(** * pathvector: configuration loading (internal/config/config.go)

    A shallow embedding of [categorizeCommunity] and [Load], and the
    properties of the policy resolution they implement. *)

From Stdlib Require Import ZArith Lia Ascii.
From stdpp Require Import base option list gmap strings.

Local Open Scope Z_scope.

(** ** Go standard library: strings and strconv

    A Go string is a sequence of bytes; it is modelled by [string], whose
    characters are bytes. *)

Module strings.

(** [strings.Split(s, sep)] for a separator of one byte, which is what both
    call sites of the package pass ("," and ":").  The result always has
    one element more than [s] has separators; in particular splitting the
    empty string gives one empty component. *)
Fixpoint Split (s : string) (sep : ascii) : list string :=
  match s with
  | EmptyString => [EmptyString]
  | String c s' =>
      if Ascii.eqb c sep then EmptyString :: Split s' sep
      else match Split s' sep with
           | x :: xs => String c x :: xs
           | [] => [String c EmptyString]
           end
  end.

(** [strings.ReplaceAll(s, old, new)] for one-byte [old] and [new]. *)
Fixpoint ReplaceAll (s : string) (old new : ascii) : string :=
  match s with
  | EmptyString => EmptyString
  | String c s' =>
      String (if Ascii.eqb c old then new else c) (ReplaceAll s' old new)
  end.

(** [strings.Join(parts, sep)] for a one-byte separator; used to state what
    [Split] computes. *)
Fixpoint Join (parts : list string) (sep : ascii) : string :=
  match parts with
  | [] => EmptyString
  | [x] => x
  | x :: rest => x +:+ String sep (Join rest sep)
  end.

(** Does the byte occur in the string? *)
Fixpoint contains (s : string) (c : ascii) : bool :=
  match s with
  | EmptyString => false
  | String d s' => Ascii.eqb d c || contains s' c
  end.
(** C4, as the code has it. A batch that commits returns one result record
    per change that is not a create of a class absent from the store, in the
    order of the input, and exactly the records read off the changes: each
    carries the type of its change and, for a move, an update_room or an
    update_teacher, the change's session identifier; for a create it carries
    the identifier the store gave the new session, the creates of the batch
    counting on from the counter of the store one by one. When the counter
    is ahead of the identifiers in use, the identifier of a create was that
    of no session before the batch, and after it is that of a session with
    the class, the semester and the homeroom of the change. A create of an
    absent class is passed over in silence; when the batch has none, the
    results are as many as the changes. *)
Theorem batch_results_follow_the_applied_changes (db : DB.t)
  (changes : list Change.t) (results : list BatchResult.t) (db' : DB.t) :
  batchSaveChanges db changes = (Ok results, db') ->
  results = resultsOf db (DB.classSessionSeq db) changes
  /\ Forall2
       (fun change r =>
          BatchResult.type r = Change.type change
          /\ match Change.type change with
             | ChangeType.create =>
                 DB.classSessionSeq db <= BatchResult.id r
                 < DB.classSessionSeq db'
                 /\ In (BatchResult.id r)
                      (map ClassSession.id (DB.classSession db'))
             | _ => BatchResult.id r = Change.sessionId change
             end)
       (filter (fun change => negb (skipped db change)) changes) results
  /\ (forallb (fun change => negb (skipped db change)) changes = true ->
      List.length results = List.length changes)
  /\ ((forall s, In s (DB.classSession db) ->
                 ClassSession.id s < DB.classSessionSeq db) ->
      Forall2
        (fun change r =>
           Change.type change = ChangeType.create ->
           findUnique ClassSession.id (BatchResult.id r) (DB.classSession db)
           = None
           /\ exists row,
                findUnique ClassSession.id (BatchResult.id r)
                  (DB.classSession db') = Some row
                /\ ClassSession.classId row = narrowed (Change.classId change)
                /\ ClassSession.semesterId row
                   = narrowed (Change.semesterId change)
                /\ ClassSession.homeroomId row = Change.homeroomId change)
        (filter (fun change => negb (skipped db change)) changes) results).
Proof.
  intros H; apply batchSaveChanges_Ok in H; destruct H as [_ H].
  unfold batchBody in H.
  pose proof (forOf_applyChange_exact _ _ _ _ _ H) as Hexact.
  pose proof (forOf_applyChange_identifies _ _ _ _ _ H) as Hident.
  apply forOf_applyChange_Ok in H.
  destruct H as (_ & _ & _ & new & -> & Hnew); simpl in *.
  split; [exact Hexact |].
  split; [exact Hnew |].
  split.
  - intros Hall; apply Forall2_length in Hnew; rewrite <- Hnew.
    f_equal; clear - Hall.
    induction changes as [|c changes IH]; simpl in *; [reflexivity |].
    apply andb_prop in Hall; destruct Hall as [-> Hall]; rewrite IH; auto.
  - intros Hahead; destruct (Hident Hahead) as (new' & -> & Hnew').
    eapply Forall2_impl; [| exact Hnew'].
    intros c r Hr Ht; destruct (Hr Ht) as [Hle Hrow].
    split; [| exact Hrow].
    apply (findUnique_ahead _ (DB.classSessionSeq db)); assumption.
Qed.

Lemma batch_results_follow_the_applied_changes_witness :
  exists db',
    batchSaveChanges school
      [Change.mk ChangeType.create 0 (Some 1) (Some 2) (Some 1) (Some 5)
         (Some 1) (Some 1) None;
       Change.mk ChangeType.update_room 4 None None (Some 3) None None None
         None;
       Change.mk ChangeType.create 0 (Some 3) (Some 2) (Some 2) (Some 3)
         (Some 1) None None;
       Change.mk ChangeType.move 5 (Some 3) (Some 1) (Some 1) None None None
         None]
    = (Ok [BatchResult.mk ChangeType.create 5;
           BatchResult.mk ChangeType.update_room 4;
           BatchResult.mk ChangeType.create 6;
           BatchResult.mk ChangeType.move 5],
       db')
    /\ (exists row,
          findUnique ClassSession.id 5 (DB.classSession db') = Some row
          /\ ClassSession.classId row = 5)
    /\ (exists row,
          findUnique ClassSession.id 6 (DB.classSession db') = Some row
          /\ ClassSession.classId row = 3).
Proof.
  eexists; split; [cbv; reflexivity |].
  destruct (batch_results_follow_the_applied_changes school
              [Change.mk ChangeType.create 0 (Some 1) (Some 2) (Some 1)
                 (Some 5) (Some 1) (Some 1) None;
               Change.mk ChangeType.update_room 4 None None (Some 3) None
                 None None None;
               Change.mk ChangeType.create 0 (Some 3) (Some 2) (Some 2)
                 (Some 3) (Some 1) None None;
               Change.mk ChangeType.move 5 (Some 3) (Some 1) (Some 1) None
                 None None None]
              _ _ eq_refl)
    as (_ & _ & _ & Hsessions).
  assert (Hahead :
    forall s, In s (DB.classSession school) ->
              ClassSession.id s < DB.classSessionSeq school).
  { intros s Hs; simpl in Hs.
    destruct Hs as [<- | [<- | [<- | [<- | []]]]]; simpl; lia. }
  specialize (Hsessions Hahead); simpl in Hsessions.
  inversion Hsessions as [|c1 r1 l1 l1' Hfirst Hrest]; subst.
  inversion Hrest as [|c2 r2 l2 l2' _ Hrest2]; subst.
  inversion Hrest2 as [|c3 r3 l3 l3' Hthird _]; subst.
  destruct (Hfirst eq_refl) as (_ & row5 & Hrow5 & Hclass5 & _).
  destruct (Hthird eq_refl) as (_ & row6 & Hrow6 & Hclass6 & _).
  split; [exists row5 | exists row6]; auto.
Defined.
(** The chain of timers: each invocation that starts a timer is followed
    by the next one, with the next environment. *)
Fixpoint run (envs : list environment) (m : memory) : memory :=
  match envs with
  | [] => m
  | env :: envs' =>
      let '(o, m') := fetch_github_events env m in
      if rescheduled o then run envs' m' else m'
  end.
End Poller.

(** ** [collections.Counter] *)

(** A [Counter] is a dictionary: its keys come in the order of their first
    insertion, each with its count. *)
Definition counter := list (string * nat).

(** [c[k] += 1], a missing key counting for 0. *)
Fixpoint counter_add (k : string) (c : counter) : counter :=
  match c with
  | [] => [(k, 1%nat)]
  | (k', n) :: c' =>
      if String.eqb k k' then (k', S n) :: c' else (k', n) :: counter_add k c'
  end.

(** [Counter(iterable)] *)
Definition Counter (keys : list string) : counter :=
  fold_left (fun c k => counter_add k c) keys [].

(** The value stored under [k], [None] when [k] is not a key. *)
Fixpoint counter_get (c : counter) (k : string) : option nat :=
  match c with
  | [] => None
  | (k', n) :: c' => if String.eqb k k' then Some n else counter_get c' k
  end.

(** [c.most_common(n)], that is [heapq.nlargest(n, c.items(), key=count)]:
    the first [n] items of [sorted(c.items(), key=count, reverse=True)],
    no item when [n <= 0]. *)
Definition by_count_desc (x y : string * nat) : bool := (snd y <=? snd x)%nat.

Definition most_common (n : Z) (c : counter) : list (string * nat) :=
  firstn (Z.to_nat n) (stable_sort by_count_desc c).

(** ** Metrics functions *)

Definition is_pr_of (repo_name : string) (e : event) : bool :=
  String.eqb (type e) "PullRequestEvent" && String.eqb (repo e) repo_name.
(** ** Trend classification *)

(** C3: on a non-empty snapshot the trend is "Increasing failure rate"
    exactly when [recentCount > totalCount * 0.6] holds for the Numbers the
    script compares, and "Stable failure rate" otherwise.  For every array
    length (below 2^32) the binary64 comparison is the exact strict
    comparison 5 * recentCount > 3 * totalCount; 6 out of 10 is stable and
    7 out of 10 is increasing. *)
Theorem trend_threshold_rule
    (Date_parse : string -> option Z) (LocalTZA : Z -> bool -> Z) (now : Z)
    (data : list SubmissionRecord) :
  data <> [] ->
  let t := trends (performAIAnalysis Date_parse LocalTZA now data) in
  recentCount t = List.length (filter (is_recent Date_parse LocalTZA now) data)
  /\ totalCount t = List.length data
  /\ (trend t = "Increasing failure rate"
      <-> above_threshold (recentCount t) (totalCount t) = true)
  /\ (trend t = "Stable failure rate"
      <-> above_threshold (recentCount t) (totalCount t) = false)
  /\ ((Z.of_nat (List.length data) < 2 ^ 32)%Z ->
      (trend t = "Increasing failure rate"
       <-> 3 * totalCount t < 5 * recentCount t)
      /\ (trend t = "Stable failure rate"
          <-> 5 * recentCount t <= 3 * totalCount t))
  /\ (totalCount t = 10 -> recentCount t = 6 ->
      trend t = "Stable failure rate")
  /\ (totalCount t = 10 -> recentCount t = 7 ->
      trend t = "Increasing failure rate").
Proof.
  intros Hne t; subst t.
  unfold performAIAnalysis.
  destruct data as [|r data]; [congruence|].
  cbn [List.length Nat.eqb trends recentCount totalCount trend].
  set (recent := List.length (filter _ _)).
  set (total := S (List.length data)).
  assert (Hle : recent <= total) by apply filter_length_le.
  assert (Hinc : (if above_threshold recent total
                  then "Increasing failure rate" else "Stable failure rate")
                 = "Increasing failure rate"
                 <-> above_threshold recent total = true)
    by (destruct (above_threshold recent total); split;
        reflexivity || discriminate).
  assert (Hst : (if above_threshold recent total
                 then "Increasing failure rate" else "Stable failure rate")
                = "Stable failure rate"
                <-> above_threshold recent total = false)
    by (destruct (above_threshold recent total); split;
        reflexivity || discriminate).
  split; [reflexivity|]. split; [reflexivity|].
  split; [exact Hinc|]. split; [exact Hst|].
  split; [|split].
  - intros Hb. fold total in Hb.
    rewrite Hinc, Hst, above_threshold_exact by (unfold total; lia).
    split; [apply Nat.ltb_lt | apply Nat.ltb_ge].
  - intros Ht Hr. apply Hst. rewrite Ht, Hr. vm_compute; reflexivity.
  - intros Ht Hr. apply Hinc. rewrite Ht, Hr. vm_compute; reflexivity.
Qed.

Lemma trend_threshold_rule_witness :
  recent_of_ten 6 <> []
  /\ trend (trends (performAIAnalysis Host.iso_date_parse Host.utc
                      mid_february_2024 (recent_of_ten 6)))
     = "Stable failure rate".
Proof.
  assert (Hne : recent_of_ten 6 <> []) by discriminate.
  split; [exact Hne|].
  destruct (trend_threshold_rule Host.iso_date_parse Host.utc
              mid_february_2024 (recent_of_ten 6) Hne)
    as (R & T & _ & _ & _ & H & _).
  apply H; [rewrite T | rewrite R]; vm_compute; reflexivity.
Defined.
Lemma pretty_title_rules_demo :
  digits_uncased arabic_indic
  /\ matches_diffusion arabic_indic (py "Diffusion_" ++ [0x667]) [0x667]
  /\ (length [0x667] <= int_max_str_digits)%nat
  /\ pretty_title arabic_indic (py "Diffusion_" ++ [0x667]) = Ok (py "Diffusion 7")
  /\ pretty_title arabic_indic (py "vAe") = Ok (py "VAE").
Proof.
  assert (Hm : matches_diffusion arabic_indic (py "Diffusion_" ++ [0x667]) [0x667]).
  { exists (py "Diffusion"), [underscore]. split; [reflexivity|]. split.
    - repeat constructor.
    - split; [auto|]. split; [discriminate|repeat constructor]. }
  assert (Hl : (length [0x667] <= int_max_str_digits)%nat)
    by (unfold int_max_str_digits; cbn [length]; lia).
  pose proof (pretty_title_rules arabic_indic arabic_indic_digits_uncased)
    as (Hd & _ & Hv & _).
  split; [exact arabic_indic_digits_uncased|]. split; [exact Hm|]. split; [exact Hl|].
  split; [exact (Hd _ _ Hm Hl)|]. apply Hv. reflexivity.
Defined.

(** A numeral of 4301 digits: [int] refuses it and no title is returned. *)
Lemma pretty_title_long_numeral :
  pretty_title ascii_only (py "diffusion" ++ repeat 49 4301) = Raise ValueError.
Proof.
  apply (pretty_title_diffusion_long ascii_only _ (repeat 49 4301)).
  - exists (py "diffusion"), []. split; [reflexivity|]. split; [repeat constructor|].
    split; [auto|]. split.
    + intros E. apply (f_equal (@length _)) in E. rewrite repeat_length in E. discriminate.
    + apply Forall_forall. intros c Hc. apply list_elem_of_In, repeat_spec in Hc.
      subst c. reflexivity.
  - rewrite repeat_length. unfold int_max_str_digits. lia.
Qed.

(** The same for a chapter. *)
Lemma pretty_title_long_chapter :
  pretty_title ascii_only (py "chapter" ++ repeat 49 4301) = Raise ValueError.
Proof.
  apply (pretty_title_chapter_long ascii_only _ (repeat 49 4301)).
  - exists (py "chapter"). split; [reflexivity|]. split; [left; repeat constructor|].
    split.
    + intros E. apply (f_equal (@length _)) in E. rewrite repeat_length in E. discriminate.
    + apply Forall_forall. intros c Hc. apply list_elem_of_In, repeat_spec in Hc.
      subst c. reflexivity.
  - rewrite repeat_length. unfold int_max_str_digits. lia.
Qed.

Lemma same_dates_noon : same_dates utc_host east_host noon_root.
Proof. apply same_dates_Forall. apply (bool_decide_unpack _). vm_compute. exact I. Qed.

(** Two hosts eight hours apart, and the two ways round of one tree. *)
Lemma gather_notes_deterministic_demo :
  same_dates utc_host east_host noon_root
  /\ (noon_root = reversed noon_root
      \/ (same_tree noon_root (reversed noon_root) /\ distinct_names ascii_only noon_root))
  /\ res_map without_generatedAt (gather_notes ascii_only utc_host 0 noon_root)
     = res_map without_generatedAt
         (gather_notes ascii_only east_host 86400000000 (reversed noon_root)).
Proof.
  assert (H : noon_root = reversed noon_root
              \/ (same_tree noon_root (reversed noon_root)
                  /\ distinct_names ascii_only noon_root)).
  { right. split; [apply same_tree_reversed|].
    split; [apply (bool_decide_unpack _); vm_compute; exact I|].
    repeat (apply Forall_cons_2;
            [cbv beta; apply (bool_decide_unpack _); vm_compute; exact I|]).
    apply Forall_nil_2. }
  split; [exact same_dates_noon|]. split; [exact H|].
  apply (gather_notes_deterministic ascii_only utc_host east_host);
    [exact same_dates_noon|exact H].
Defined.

● ● ● ● ● ● ●

■ **Problem to solve**: Your task for the entries above: copy exactly the span starting with the line with "A shallow embedding" and going on through the line with "one element more", both lines included, and nothing else.

■ **Result of this task**:
    A shallow embedding of [categorizeCommunity] and [Load], and the
    properties of the policy resolution they implement. *)

From Stdlib Require Import ZArith Lia Ascii.
From stdpp Require Import base option list gmap strings.

Local Open Scope Z_scope.

(** ** Go standard library: strings and strconv

    A Go string is a sequence of bytes; it is modelled by [string], whose
    characters are bytes. *)

Module strings.

(** [strings.Split(s, sep)] for a separator of one byte, which is what both
    call sites of the package pass ("," and ":").  The result always has
    one element more than [s] has separators; in particular splitting the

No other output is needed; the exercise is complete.